Sunday 15 June 2014

Toast and Marmite

Sometimes I have so many ideas in my head, not knowing which one to write about. And sometimes no idea comes. This evening I was somewhere in the middle - feeling the urge to write but not really knowing what about. I closed my eyes for a minute and imagined a piece of toast with Marmite (a kind of yeast-spread for the non-South Africans, similar to Vegemite for the Aussies). Strange? Yes. I am not craving toast with Marmite, never had. As a child, we got toast and Marmite when we were sick, as that was often all we could stomach when feeling unwell. When I was healthy, I wouldn't touch it because of the association, but when I felt poorly, I had to have it. Then it was nourishment.

So no, it's not really strange that it came to mind this evening, seeing that I'm sitting in a hospital writing this, visiting my dad. So my association this evening is not a piece of dry, hard bread with a yucky-ish yeast spread on top of it, but a symbol of nourishment.

And that brings me with what has been my personal topic of the week - clarity and vision.
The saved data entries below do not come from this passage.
Definition data : gmap string Py.val :=
  <["temperature" := Py.Float (Py.float_of_dyadic 45 (-1))]>
  (<["humidity" := Py.Int 45]>
  (<["water_tank" := Py.Bool true]>
  (<["pm25" := Py.Int 8]>
  (<["cleaned_air_volume" := Py.Int 1200]>
  (<["odor_level" := Py.Int 99]>
  (<["dust_level" := Py.Float (Py.float_of_dyadic 25 (-1))]>
  (<["cleanliness_level" := Py.None_]> ∅))))))).

(** The host after the setup of the sample device, before any poll. *)
Definition registered : Registered string (gmap string Py.val) nat :=
  mkRegistered ((fun c => init c (Sample.api (Py.Ok data))) <$> classes) 0%nat [].

Definition other_api : CocoroAirApi string (gmap string Py.val) nat :=
  mkApi "abc123_odor" "Cocoro Air" (fun w => (Py.Ok data, S w)) Py.Ok.

End Reading.

(** ** Properties *)

Section Properties.

Variables DeviceInfo RawSnapshot World : Type.

Implicit Types (api : CocoroAirApi DeviceInfo RawSnapshot World)
  (e : Entity DeviceInfo RawSnapshot World)
  (st : State DeviceInfo RawSnapshot World)
  (w : World) (l : list LogRecord) (c : SensorClass)
  (raw : RawSnapshot) (data : gmap string Py.val) (v : Py.val) (x : Py.exn).

#[local] Arguments Py.truediv : simpl never.
#[local] Arguments Py.round : simpl never.
(** The device path of controller [id] can be registered: the user data
    can be allocated and the bus accepts the path. *)
Definition path_registers `{dbus_h} (w : World) (id : Z) : bool :=
  w_malloc w && w_dbus_connection_register_object_path w (device_path id).


(** The scan enable value [hcid_dbus_register_device] records for
    controller [id]. *)
Definition read_scan_enable `{hci_h} (w : World) (id : Z) : Z :=
  let dd := w_hci_open_dev w id in
  let rp := w_hci_send_req w dd OGF_HOST_CTL OCF_READ_SCAN_ENABLE no_cp in
  if decide (dd < 0) then Z.lor SCAN_PAGE SCAN_INQUIRY
  else if decide (rq_ret rp < 0) then Z.lor SCAN_PAGE SCAN_INQUIRY
  else if decide (uint8 (rp_status rp) ≠ 0) then Z.lor SCAN_PAGE SCAN_INQUIRY
  else uint8 (rp_enable rp).

(** The object tree after [pdata->path_data = v] on [path]. *)
Definition with_path_data (path : string) (v : Z)
    (t : gmap string object_path) : gmap string object_path :=
  match t !! path with
  | None => t
  | Some op =>
      <[path := {| op_vtable := op_vtable op; op_fallback := op_fallback op;
                   op_data := {| dev_id := dev_id (op_data op);
                                 path_id := path_id (op_data op);
                                 path_data := v |} |}]> t
  end.















Global Instance bluez_error_t_eq_dec : EqDecision bluez_error_t.
Proof. solve_decision. Defined.

Global Instance error_text_dec `{dbus_h} `{hci_h} ecode text :
  Decision (error_text ecode text).
Proof. unfold error_text. apply _. Defined.

(** ** Concrete inputs *)

(** The user data of the device path of controller 0 with cached mode
    [path_data], under the concrete header. *)
Definition hci0_data (path_data : Z) : hci_dbus_data :=
  {| dev_id := 0; path_id := 16385; path_data := path_data |}.

(** The state after controller 0 has been registered in [quiet_world]: its
    device path is bound, its cached mode is 0 (scan disabled) and it is
    the default controller. *)
Definition hci0_registered : hcid_state :=
  (@hcid_dbus_register_device bluez_dbus_h bluez_hci_h quiet_world 0
     initial_state).2.

Definition set_mode_call (scan_mode : Z) : DBusMessage :=
  method_call "/org/bluez/Device/hci0" "org.bluez.Device" "SetMode"
    [DBUS_TYPE_BYTE scan_mode].

Definition get_mode_call : DBusMessage :=
  method_call "/org/bluez/Device/hci0" "org.bluez.Device" "GetMode" [].



Definition default_device_call : DBusMessage :=
  method_call "/org/bluez/Manager" "org.bluez.Manager" "DefaultDevice" [].


Definition incoming_link : hci_conn_info :=
  {| ci_bdaddr := [85; 68; 51; 34; 17; 0]; ci_out := 0 |}.


(** * Further functions of hcid/dbus.c *)

(** The names of the device signals sent on controller events ([DEV_SIG_...]
    macros of dbus.h). *)
Class dbus_signals_h := {
  DEV_SIG_BONDING_CREATED : string;
  DEV_SIG_DISCOVER_START : string;
  DEV_SIG_DISCOVER_COMPLETE : string;
  DEV_SIG_DISCOVER_RESULT : string;
  DEV_SIG_REMOTE_NAME_FAILED : string;
}.

Section hcid_dbus_events.

Context {dbus_header : dbus_h} {hci_header : hci_h}
  {signals_header : dbus_signals_h}.
Variable w : World.

(** ** HCI events turned into signals

    Each function resolves the local address to a controller with
    [hci_devid], allocates a signal on the device path of that controller
    and sends it. *)
Definition hcid_dbus_bonding_created_complete (local peer : bdaddr_t)
    (status : Z)
    : M unit :=
  let local_addr := w_batostr w (baswap local) in
  let peer_addr := w_batostr w (baswap peer) in
  let id := w_hci_devid w local_addr in
  if decide (id < 0) then ret tt
  else
    let path := device_path id in
    if negb (w_dbus_message_new w) then ret tt
    else
      let message :=
        dbus_message_append_args
          (dbus_message_new_signal path DEVICE_INTERFACE
             DEV_SIG_BONDING_CREATED)
          [DBUS_TYPE_STRING peer_addr; DBUS_TYPE_BYTE (uint8 status)] in
      let* sent := dbus_connection_send w message in
      ret tt.

Definition hcid_dbus_discover_start (local : bdaddr_t)
    : M unit :=
  let local_addr := w_batostr w (baswap local) in
  let id := w_hci_devid w local_addr in
  if decide (id < 0) then ret tt
  else
    let path := device_path id in
    if negb (w_dbus_message_new w) then ret tt
    else
      let message :=
        dbus_message_new_signal path DEVICE_INTERFACE
          DEV_SIG_DISCOVER_START in
      let* sent := dbus_connection_send w message in
      ret tt.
When we step back from something, it has a different meaning. It seizes to be what it appears to be at the time, but it becomes what we need to see, or what lies behind it.

I'm seeing nourishment and an outcome this evening, not yucky hospital food. And it doesn't need to be physical nourishment, in fact, I doubt it is. That doesn't matter. It is how you choose to see it. I could choose to view the sight of the piece of toast as "Oh, no wonder as I'm amongst sick people", or "May there always be hope for something better if things are going badly".

I don't know how this will end. But tonight I choose to see it as nourishment, not sick-bay food.